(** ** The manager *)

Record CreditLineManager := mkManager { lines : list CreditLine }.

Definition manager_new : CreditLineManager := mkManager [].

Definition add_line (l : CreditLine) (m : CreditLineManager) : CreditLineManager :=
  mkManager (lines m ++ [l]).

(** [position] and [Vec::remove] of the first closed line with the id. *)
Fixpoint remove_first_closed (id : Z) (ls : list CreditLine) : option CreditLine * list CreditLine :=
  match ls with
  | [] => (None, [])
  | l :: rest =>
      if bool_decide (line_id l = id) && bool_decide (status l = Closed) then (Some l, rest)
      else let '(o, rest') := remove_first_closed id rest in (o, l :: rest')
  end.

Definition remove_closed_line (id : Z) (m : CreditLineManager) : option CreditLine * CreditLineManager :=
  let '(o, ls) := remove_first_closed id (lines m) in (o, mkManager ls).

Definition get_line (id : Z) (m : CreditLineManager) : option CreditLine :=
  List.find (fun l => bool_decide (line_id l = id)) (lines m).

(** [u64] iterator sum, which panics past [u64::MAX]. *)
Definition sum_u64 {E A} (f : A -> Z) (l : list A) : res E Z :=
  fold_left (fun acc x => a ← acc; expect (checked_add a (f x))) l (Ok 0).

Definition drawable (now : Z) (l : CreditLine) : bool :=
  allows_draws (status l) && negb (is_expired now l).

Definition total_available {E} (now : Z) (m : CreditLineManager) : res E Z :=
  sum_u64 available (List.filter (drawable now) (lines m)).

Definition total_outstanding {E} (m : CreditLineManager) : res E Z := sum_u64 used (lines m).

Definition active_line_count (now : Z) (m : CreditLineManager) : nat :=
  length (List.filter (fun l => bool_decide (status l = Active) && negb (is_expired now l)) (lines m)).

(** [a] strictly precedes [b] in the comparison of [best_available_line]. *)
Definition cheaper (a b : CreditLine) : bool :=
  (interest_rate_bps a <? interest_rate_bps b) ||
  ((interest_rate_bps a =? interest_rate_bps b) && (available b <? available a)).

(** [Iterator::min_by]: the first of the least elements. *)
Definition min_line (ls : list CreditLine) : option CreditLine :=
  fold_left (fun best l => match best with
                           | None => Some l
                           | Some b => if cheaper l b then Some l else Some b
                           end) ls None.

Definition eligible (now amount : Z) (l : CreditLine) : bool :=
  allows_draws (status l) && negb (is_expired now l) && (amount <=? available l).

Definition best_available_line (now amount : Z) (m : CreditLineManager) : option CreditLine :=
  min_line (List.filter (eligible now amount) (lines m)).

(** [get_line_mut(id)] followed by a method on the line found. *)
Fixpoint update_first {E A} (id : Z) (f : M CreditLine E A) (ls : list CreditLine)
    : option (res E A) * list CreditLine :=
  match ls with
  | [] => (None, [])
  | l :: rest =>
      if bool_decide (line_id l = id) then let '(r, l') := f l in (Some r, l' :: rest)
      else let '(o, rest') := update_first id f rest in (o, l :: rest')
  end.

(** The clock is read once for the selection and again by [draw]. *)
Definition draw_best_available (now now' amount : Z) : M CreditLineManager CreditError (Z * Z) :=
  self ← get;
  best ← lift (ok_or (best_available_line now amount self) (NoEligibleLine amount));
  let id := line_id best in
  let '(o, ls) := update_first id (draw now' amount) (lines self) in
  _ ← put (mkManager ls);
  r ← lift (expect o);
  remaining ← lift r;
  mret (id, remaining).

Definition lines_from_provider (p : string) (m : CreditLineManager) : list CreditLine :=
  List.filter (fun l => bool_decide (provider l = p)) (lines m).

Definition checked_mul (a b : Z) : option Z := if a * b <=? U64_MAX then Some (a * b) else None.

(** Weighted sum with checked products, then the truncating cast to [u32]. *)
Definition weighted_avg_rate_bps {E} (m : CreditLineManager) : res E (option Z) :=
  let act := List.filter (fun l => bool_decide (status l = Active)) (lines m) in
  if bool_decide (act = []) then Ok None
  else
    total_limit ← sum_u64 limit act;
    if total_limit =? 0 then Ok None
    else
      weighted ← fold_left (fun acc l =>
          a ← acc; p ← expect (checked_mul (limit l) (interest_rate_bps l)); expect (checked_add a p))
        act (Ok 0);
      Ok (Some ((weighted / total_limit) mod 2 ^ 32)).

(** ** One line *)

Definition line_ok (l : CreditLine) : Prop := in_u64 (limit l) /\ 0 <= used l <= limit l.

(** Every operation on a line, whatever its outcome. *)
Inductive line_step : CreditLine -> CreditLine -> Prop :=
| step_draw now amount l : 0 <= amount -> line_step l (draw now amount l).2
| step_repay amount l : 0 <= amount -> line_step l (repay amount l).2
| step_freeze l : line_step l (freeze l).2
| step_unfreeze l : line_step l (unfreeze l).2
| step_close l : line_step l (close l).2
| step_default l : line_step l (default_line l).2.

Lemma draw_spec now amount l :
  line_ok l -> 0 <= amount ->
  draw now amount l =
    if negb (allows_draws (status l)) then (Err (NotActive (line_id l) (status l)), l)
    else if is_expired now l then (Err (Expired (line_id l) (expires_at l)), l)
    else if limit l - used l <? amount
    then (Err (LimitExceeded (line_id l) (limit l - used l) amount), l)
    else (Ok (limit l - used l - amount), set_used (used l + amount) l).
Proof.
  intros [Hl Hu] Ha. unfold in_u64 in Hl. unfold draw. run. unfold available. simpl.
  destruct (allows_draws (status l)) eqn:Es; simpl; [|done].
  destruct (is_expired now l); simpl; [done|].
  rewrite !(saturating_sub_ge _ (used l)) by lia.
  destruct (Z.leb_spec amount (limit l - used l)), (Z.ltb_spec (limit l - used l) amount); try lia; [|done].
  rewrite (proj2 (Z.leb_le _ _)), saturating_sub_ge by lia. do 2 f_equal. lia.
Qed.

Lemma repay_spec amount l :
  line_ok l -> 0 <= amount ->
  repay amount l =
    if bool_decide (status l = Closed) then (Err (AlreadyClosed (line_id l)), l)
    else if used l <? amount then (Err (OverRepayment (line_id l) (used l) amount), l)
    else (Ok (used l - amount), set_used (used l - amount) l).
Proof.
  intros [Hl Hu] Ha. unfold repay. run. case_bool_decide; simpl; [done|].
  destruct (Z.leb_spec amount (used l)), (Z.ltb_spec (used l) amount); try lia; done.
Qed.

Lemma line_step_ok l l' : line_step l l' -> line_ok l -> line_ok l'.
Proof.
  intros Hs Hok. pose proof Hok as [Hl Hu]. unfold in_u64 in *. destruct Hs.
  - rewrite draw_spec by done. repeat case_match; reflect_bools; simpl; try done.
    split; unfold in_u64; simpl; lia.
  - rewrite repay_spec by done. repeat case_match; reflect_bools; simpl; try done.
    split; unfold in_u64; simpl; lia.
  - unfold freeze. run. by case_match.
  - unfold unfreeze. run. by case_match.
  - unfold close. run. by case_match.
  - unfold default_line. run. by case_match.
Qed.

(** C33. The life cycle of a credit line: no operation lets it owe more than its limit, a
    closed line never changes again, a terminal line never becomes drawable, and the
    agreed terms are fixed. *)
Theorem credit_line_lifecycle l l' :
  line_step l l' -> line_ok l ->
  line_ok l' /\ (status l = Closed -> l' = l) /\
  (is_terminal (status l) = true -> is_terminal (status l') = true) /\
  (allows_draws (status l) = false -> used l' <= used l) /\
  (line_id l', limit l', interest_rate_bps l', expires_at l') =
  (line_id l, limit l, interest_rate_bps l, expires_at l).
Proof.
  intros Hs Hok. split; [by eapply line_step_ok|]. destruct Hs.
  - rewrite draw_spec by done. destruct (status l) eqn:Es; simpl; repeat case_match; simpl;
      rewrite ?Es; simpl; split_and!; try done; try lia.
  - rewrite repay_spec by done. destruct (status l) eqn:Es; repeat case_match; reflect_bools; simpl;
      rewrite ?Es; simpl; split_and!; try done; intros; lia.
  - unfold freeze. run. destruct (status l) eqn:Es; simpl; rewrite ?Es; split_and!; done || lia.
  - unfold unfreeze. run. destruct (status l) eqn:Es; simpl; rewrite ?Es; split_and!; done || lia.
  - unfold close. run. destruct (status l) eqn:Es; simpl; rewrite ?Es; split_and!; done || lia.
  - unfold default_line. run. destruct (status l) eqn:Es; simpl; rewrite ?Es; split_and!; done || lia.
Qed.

┄┄┄┄┄┄

Reproduce the lines above, beginning at the line with "Z) (l : list" and stopping after the line with "min_line (List.filter (eligible", exactly as they are.

Finished task:
Definition sum_u64 {E A} (f : A -> Z) (l : list A) : res E Z :=
  fold_left (fun acc x => a ← acc; expect (checked_add a (f x))) l (Ok 0).

Definition drawable (now : Z) (l : CreditLine) : bool :=
  allows_draws (status l) && negb (is_expired now l).

Definition total_available {E} (now : Z) (m : CreditLineManager) : res E Z :=
  sum_u64 available (List.filter (drawable now) (lines m)).

Definition total_outstanding {E} (m : CreditLineManager) : res E Z := sum_u64 used (lines m).

Definition active_line_count (now : Z) (m : CreditLineManager) : nat :=
  length (List.filter (fun l => bool_decide (status l = Active) && negb (is_expired now l)) (lines m)).

(** [a] strictly precedes [b] in the comparison of [best_available_line]. *)
Definition cheaper (a b : CreditLine) : bool :=
  (interest_rate_bps a <? interest_rate_bps b) ||
  ((interest_rate_bps a =? interest_rate_bps b) && (available b <? available a)).

(** [Iterator::min_by]: the first of the least elements. *)
Definition min_line (ls : list CreditLine) : option CreditLine :=
  fold_left (fun best l => match best with
                           | None => Some l
                           | Some b => if cheaper l b then Some l else Some b
                           end) ls None.

Definition eligible (now amount : Z) (l : CreditLine) : bool :=
  allows_draws (status l) && negb (is_expired now l) && (amount <=? available l).

Definition best_available_line (now amount : Z) (m : CreditLineManager) : option CreditLine :=
  min_line (List.filter (eligible now amount) (lines m)).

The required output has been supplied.